Oil Futures Edge Upward

(Bloomberg) --Oil inched up with the prospect of a continued recovery in demand offsetting some concerns around higher Iranian supplies if sanctions on the country’s exports are loosened.

West Texas Intermediate closed higher after switching between gains and losses in about a $1-a-barrel trading range on Tuesday. Expectations for a pick-up in demand as the U.S. summer driving season begins this month as well as signs of improving mobility in Europe are keeping prices supported. Meanwhile, talks between Iran and other nations continued in Vienna to resolve outstanding issues on a nuclear accord, which may pave the way for the removal of U.S. sanctions on crude flows from the Persian Gulf nation.

“The market will likely remain choppy” with the potential supply increase being weighed against projected demand this summer, said Tom Finlon, of Brownsville GTR LLC, a trading and logistics firm based in Houston. “Diplomats have to speak in optimistic terms, but there are still some significant hurdles to climb.”

Crude futures have risen for a third straight session, holding close to $66 a barrel in New York. But the prospect of a further ramp-up of Iranian production has kept rallies limited. A tens-of-millions-of-barrels stash of oil floating on tankers is at stake in the event of the U.S. lifting its sanctions on the OPEC member. Iran may be holding as much as 69 million barrels at sea, according to estimates from E.A. Gibson Shipbrokers Ltd., though it is hard to be sure exactly how big the floating stockpile really is.

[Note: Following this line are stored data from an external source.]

(** What ethashproof prints for block [n]. *)
Definition printed (n : Z) (p : ParsedBlock) : Prop :=
  exists hex L nodes, p = raw_block hex L nodes /\ hexToBytes (VStr hex) = Ret (enc n) /\ Forall2 (node_denotes L) nodes (dag n) /\
    Z.of_nat (length (enc n)) < 2 ^ 32 /\ Z.of_nat (length nodes) < 2 ^ 32 /\ Z.of_nat L < 2 ^ 32.

(** The action is the [add_block_header] call for block [n]. *)
Definition adds (n : Z) (a : FunctionCall) : Prop :=
  fc_method a = "add_block_header" /\
  deserialize schema_fuel borshSchema (Some (FName "addBlockHeaderInput")) (fc_args a) =
    Ret (VObj [("block_header", VArr (map VNum (enc n))); ("dag_nodes", VArr (map dag_val (dag n)))]).

(** The node reports the head [head]; it serves the blocks up to [top],
    which are produced while the relay waits for them. *)
Class ServicesOk (head : Z) : Prop := {
  so_last_block_number : answers_view "last_block_number" None (Some (FName "u64")) VUndef
    (fun c => VNum (EthClient.last_block_number c));
  so_known_hashes n : 0 <= n < 2 ^ 64 -> answers_view "known_hashes" (Some (FName "u64")) (Some (FArray (FName "H256"))) (VNum n)
    (fun c => VArr (map (fun h => VStr (bytesToHex h)) (EthClient.known_hashes c n)));
  so_rpc n : 0 <= n <= top -> asks (rpc n) (block_object n);
  so_ethashproof n : 0 <= n <= top -> asks (ethashproof (enc n)) (printed n);
  so_blockNumber : asks (node_getBlockNumber eth) (fun v => v = VNum head);
  so_send numbers actions w : Forall2 adds numbers actions -> exists w',
    match add_headers env (contract (key_net w)) (map (call_at enc dag) numbers) with
    | Ret c => account_signAndSend contractId actions w = (Ret tt, w') /\ contract (key_net w') = c
    | _ => (exists e, account_signAndSend contractId actions w = (Throw e, w')) /\ contract (key_net w') = contract (key_net w)
    end;
  so_head : head + totalSubmitBlock relay <= top;
  so_top : top < 2 ^ 64
}.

In the U.S., virus cases are falling and the upcoming Memorial Day break, a three-day weekend for many, marks the unofficial start of the nation’s summer driving season. Meanwhile, a sample of 15 European cities was the most congested since March 2020 last week, according to data from TomTom Plc.

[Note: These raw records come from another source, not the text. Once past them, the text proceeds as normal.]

Lemma find_log_numbered lvs base k j lv :
  (forall m lv, lvs !! m = Some lv -> get_prop lv "logIndex" = Ret (VNum (base + Z.of_nat m))) ->
  lvs !! j = Some lv -> find_log k lvs (VNum (base + Z.of_nat j)) = Ret (Some (k + Z.of_nat j, lv)).
Proof.
  revert base k j. induction lvs as [|l lvs IH]; intros base k j Hnum Hj; [done|]. cbn [find_log].
  rewrite (Hnum 0%nat l eq_refl). cbn. destruct j as [|j]; cbn in Hj.
  - injection Hj as ->. rewrite (proj2 (Z.eqb_eq _ _)) by lia. by rewrite Z.add_0_r.
  - rewrite (proj2 (Z.eqb_neq _ _)) by lia.
    replace (base + Z.of_nat (S j)) with (base + 1 + Z.of_nat j) by lia.
    rewrite (IH (base + 1)); [do 3 f_equal; lia | | done].
    intros m lv' Hm. rewrite (Hnum (S m) lv' Hm). do 2 f_equal. lia.
Qed.

End Served.

(** ** Properties *)

Section Properties.
Context {W : Type} (url : string) (node : Web3Node W) {TL : TrieLib} {EO : EthObject} {RL : RlpLib} {KC : Keccak}.
Context (JSON_parse : string -> outcome val).

(** Printing the proof of the log at position [j] of a receipt. *)
Lemma print_proof_returns {TOk : TrieOk} {RLok : RlpOk} raw ev rv r block ex n lvs base j lv l :
  Receipt_fromWeb3_serialize rv = Ret (rlp_encode (receipt_item r)) ->
  get_prop rv "logs" = Ret (VArr lvs) ->
  (forall m lv, lvs !! m = Some lv -> get_prop lv "logIndex" = Ret (VNum (base + Z.of_nat m))) ->
  lvs !! j = Some lv -> Log_fromWeb3_serialize lv = Ret (rlp_encode (log_item l)) ->
  get_prop ev "logIndex" = Ret (VNum (base + Z.of_nat j)) -> get_prop block "number" = Ret (VNum n) ->
  returns (print_proof (W := W) raw ev rv block ex) (fun _ t => printed t =
    [[json_view (VObj [("block_number", VNum n); ("proof_locker", proof_val
        {| log_index := Z.of_nat j; log_entry_data := rlp_encode (log_item l); receipt_index := txIndex ex;
           receipt_data := rlp_encode (receipt_item r); header_data := header_rlp ex;
           proof := map rlp_encode (receiptProof ex) |})])]]).
Proof.
  intros Hser Hlogs Hnum Hj Hl Hev Hn. unfold print_proof.
  eapply returns_gives; [apply gives_lift; rewrite Hlogs; reflexivity|].
  eapply returns_gives; [by apply gives_lift|].
  eapply returns_gives; [apply gives_lift, (find_log_numbered _ base); eassumption|].
  eapply returns_gives; [by apply gives_lift|].
  eapply returns_gives; [by apply gives_lift|].
  eapply returns_gives; [by apply gives_lift|].
  apply returns_emit. intros t1 H1 t2 H2 t3 H3 t4 H4 t5 H5 t6 H6.
  by rewrite !printed_quiet by assumption.
Qed.

(** The prover accepts a log of a receipt whose path it has verified. *)
Lemma proof_verifies {TOk : TrieOk} {RLok : RlpOk} block n txs receipts rs h i r j l path env self skip :
  serves node block n txs receipts rs h -> receipt_ok r -> logs r !! j = Some l -> Z.of_nat j < 2 ^ 32 ->
  verify_trie_proof (receipts_root h) (rlp_uint i) path = Some (rlp_encode (receipt_item r)) ->
  is_paused env self PAUSE_VERIFY = false ->
  verify_log_entry env self (Z.of_nat j) (rlp_encode (log_item l)) i (rlp_encode (receipt_item r))
    (rlp_encode (header_item h)) path skip =
  Some (if skip then Value true else BlockHashSafe (bridge_smart_contract self) n (hash h)).
Proof.
  intros Hs Hrok Hl Hj Hverify Hp.
  rewrite (verify_log_entry_accepts env self _ _ _ _ _ _ _ l r h); [by rewrite (served_height _ _ _ _ _ _ _ Hs) | done | | | | |].
  - destruct Hrok as (_ & _ & Hlok & Hok). rewrite list.Forall_forall in Hlok.
    assert (Hin : l ∈ logs r) by (by eapply list_elem_of_lookup_2). apply decode_log_item; [auto|].
    eapply item_ok_in; [by apply list_elem_of_fmap_2|]. by eapply item_ok_lookup with (pos := 3%nat), Hok.
  - by apply decode_receipt_item.
  - apply decode_header_item; apply Hs.
  - unfold as_usize. rewrite Z.mod_small, Nat2Z.id by lia. done.
  - exact Hverify.
Qed.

“We’re going to need some sort of bullish inventory report or further validation of Europe’s recovery to really move to the next level,” said Jay Hatfield, CEO of Infrastructure Capital Management. In the meantime, the market “is in a consolidation phase, waiting for the demand story to unfold” while the prospect of more Iranian barrels is adding to price pressure.

Prices:

  • WTI for July delivery rose 2 cents to settle at $66.07 a barrel, the highest in a week
  • Brent for the same month gained 19 cents to end the session at $68.65 a barrel

Among the most prominent moves in oil markets over the past few days, U.S. crude’s discount to global benchmark Brent has narrowed sharply. WTI’s discount to Brent shrunk this week to the closest the two grades have been since November, before slightly easing on Tuesday. At the same time, WTI’s backwardation -- when near-term contracts are pricier than those further out -- has firmed in recent days, indicating tight supplies at a time when U.S. fuel demand is expected to rise.

“Generally speaking, when that gets inside $3 a barrel, it starts to affect U.S. export capability,” said Bob Yawger, head of the futures division at Mizuho Securities.

Expectations are for U.S. domestic stockpiles to have fallen last week, according to a Bloomberg survey. The industry-funded American Petroleum Institute reports its figures later Tuesday ahead of U.S. government data on Wednesday.

--With assistance from Sheela Tobben and Alex Longley.

© 2021 Bloomberg L.P.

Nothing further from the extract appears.